▸ Aim of the task
Using the data beneath this instruction, retype only the lines from the one that contains "still_inert; solve [solve_inert]" down to the one that contains "(** The fields", both included, exactly as they appear.

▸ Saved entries
....

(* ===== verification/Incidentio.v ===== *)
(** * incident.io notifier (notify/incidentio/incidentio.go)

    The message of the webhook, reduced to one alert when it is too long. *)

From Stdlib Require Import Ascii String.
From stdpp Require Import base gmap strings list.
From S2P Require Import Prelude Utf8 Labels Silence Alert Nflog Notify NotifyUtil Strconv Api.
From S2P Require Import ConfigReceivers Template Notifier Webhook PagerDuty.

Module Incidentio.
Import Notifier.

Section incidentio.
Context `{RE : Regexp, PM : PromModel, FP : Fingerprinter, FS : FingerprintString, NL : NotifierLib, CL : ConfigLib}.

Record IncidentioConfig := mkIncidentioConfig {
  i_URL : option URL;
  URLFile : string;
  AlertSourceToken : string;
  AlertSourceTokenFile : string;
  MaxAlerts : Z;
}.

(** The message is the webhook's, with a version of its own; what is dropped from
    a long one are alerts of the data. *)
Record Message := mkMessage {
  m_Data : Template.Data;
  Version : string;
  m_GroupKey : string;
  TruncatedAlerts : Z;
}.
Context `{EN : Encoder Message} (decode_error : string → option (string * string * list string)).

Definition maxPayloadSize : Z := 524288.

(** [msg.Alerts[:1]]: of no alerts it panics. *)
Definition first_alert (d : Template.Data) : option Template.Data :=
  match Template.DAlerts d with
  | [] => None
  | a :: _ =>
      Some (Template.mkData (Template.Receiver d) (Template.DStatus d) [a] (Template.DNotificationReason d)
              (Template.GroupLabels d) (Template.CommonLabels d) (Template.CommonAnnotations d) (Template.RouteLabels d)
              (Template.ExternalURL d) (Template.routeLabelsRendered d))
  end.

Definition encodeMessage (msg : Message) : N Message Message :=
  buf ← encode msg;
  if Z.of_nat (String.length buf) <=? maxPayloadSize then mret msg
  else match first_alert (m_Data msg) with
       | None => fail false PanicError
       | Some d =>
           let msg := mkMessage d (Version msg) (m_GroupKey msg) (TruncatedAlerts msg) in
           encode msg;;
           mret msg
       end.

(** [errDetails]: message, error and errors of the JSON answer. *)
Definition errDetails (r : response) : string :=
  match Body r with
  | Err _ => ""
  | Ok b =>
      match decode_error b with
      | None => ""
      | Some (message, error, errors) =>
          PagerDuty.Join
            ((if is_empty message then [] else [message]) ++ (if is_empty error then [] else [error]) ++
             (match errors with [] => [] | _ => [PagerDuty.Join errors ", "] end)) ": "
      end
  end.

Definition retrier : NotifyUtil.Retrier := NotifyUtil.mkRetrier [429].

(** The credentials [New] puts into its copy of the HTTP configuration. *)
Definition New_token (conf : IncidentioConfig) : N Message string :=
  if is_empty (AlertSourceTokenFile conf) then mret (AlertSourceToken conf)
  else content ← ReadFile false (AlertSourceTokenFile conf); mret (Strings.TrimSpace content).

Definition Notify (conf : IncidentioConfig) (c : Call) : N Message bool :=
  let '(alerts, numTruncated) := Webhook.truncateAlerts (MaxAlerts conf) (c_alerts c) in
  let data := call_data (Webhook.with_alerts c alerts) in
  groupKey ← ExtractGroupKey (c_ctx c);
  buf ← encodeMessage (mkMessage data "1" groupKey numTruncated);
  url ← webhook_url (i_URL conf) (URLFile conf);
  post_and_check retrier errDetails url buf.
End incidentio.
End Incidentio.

....

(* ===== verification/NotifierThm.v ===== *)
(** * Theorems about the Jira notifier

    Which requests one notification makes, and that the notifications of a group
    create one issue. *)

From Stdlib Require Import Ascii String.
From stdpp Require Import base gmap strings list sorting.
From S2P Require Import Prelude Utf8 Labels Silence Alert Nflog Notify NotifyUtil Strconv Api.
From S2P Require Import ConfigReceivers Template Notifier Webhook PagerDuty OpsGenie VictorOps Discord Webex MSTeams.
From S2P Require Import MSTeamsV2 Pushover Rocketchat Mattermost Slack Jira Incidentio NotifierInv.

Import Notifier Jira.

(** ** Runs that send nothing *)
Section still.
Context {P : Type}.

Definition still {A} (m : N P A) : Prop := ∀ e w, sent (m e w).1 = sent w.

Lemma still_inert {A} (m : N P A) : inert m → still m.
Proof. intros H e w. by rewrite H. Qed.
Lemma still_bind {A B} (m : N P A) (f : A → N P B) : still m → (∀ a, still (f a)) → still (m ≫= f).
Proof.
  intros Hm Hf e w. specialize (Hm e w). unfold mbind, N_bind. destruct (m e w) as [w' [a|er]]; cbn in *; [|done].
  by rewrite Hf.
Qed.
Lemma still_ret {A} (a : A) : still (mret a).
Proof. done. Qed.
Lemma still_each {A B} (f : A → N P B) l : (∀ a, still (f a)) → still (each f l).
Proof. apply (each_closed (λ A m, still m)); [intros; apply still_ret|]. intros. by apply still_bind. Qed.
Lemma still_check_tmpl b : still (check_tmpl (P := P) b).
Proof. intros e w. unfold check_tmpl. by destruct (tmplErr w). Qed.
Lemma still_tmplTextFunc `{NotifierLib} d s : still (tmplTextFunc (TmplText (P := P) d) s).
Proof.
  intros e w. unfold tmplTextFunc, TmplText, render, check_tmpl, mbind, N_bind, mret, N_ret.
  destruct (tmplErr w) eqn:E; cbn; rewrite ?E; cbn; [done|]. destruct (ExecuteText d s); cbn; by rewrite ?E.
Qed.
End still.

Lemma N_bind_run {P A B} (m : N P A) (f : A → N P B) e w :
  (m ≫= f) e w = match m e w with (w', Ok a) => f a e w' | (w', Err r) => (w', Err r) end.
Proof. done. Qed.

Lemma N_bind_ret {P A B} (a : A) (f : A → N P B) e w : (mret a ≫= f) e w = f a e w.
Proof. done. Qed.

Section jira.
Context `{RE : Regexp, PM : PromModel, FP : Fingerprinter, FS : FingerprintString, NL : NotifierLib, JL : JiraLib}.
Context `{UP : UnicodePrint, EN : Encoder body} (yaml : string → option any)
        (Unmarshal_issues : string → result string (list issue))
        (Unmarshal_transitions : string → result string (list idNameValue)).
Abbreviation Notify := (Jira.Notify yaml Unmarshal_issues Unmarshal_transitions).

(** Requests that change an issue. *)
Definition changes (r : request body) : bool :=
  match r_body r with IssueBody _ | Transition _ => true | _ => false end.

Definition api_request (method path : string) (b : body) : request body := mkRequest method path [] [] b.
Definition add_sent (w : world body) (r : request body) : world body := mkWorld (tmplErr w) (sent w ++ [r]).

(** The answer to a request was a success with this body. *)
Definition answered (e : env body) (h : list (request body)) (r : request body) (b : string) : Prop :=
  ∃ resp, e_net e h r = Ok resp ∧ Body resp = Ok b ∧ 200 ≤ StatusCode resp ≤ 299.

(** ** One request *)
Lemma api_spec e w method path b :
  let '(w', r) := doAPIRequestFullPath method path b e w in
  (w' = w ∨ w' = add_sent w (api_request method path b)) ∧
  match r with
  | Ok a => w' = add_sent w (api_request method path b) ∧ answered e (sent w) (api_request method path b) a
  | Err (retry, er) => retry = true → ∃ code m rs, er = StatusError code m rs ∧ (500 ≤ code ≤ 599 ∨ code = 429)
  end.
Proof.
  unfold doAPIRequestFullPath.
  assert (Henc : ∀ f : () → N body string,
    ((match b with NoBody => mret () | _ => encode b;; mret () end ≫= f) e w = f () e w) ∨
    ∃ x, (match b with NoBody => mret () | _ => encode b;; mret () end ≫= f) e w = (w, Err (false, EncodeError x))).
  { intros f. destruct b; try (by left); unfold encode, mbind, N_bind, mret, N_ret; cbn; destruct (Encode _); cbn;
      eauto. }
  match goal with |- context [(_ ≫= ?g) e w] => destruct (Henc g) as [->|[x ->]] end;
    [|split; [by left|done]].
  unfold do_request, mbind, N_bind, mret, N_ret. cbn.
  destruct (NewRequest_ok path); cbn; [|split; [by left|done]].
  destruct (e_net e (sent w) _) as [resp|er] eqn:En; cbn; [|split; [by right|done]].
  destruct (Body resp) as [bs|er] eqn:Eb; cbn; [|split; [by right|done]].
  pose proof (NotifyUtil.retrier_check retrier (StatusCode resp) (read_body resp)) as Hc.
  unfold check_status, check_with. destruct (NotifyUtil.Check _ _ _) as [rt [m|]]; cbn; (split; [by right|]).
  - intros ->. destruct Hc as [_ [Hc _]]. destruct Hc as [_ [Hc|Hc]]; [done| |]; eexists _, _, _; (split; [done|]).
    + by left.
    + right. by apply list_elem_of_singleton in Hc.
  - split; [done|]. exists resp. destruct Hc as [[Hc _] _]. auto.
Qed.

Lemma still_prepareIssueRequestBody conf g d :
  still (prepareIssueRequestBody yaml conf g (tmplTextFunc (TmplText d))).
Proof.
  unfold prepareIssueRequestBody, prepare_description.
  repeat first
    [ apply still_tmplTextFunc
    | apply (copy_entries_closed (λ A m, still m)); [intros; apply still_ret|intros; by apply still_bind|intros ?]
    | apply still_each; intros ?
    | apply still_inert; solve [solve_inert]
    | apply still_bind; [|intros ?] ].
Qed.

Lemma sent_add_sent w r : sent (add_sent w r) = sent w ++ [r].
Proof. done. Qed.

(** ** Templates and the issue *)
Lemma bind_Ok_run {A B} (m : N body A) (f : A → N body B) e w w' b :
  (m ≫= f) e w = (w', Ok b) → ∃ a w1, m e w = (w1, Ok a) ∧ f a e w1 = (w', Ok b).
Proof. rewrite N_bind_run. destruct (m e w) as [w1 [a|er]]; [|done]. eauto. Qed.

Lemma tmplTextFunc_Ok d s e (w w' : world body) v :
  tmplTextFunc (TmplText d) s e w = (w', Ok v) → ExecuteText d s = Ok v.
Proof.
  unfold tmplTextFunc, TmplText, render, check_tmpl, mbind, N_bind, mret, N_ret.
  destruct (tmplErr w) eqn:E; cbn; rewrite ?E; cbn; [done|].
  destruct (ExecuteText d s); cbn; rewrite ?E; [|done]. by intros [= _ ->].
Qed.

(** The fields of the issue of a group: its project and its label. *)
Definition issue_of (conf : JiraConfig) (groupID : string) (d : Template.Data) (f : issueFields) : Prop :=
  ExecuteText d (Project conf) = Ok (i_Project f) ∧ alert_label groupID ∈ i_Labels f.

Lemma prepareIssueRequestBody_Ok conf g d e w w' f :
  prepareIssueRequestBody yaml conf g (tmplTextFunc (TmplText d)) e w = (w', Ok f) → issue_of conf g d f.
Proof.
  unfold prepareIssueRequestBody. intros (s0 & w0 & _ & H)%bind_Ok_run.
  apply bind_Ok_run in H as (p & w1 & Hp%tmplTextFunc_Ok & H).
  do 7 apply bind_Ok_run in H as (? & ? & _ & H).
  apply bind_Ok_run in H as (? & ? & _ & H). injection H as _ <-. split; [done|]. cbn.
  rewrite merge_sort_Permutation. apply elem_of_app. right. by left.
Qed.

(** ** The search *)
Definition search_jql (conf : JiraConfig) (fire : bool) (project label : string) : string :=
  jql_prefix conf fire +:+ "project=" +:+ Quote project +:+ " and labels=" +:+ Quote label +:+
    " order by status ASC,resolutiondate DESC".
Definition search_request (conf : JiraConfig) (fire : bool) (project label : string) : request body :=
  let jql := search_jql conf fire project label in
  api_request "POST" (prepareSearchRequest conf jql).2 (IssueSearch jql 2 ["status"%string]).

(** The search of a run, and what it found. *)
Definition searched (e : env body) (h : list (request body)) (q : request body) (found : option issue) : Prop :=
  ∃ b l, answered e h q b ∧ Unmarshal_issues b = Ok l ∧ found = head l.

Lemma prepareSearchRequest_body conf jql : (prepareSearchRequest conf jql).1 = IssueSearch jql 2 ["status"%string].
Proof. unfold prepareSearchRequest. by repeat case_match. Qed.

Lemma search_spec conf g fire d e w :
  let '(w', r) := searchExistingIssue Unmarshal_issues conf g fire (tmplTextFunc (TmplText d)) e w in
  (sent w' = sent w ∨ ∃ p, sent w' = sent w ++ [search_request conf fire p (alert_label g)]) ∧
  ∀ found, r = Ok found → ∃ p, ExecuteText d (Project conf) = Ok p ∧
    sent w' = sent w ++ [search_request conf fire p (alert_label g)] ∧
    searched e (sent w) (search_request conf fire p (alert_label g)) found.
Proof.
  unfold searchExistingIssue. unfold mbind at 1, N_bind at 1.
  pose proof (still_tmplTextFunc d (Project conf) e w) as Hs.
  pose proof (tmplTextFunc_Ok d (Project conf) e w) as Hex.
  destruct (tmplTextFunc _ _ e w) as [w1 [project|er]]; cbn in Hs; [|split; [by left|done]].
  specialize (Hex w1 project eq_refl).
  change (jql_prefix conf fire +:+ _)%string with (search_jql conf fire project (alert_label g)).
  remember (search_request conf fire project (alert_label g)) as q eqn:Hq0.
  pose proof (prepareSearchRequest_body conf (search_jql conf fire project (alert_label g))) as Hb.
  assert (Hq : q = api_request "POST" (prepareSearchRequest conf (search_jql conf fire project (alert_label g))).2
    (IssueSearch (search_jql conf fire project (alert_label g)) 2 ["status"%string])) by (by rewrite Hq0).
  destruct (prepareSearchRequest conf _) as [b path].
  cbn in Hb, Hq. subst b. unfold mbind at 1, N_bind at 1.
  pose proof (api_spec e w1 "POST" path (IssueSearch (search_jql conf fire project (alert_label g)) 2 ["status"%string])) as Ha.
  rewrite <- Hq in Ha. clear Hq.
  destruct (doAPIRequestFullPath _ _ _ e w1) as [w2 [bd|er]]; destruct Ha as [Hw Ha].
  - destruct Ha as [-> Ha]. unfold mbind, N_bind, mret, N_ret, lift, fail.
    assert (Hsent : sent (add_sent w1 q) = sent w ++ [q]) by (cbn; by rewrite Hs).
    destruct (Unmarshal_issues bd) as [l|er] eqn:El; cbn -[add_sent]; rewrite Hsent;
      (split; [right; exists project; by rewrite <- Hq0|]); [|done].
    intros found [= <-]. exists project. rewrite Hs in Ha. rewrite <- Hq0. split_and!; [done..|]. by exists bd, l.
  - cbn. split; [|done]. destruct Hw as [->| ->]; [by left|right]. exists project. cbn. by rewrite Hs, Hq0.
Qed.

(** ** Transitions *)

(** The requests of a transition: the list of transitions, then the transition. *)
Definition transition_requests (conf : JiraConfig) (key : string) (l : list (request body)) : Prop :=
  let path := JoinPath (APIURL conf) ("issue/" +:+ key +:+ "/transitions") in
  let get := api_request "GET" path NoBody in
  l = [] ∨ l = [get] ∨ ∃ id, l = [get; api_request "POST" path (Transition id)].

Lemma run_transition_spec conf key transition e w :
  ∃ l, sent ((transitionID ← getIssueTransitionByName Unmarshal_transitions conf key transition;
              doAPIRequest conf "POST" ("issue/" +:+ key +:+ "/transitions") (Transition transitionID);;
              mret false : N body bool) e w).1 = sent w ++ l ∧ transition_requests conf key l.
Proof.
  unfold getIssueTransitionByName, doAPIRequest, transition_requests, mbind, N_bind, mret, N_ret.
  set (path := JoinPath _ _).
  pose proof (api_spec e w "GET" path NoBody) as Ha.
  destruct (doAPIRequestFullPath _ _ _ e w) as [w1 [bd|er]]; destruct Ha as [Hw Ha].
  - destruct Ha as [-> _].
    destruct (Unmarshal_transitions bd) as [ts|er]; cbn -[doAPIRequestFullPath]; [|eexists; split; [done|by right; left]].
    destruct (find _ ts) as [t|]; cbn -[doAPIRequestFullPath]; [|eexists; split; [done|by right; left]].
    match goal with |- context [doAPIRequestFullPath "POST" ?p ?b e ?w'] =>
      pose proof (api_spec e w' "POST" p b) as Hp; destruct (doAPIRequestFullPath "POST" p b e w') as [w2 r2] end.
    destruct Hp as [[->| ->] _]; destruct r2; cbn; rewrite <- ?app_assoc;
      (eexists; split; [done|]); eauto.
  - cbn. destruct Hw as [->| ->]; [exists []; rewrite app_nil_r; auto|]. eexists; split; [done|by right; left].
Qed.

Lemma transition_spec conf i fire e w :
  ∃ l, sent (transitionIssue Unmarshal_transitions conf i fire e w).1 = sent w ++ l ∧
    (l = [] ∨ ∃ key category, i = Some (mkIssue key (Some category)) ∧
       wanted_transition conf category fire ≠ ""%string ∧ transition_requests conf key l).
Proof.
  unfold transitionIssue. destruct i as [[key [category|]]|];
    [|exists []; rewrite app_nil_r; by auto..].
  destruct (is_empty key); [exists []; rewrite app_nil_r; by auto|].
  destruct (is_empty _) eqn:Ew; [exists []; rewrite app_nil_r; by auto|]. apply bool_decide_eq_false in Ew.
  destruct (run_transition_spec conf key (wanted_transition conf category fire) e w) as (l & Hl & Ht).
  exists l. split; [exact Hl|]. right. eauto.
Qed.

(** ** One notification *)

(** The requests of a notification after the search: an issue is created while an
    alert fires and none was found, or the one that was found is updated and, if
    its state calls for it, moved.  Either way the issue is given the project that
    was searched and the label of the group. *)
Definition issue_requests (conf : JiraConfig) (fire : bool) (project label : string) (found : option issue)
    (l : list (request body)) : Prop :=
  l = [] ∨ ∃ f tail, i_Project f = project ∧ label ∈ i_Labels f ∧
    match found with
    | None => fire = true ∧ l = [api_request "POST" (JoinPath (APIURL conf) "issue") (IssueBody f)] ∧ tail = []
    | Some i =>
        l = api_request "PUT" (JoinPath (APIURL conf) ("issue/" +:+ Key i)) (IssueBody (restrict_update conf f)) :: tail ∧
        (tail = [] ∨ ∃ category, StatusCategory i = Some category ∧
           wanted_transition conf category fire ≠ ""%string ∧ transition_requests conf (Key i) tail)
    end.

....

▸ Written response
    | apply still_inert; solve [solve_inert]
    | apply still_bind; [|intros ?] ].
Qed.

Lemma sent_add_sent w r : sent (add_sent w r) = sent w ++ [r].
Proof. done. Qed.

(** ** Templates and the issue *)
Lemma bind_Ok_run {A B} (m : N body A) (f : A → N body B) e w w' b :
  (m ≫= f) e w = (w', Ok b) → ∃ a w1, m e w = (w1, Ok a) ∧ f a e w1 = (w', Ok b).
Proof. rewrite N_bind_run. destruct (m e w) as [w1 [a|er]]; [|done]. eauto. Qed.

Lemma tmplTextFunc_Ok d s e (w w' : world body) v :
  tmplTextFunc (TmplText d) s e w = (w', Ok v) → ExecuteText d s = Ok v.
Proof.
  unfold tmplTextFunc, TmplText, render, check_tmpl, mbind, N_bind, mret, N_ret.
  destruct (tmplErr w) eqn:E; cbn; rewrite ?E; cbn; [done|].
  destruct (ExecuteText d s); cbn; rewrite ?E; [|done]. by intros [= _ ->].
Qed.

(** The fields of the issue of a group: its project and its label. *)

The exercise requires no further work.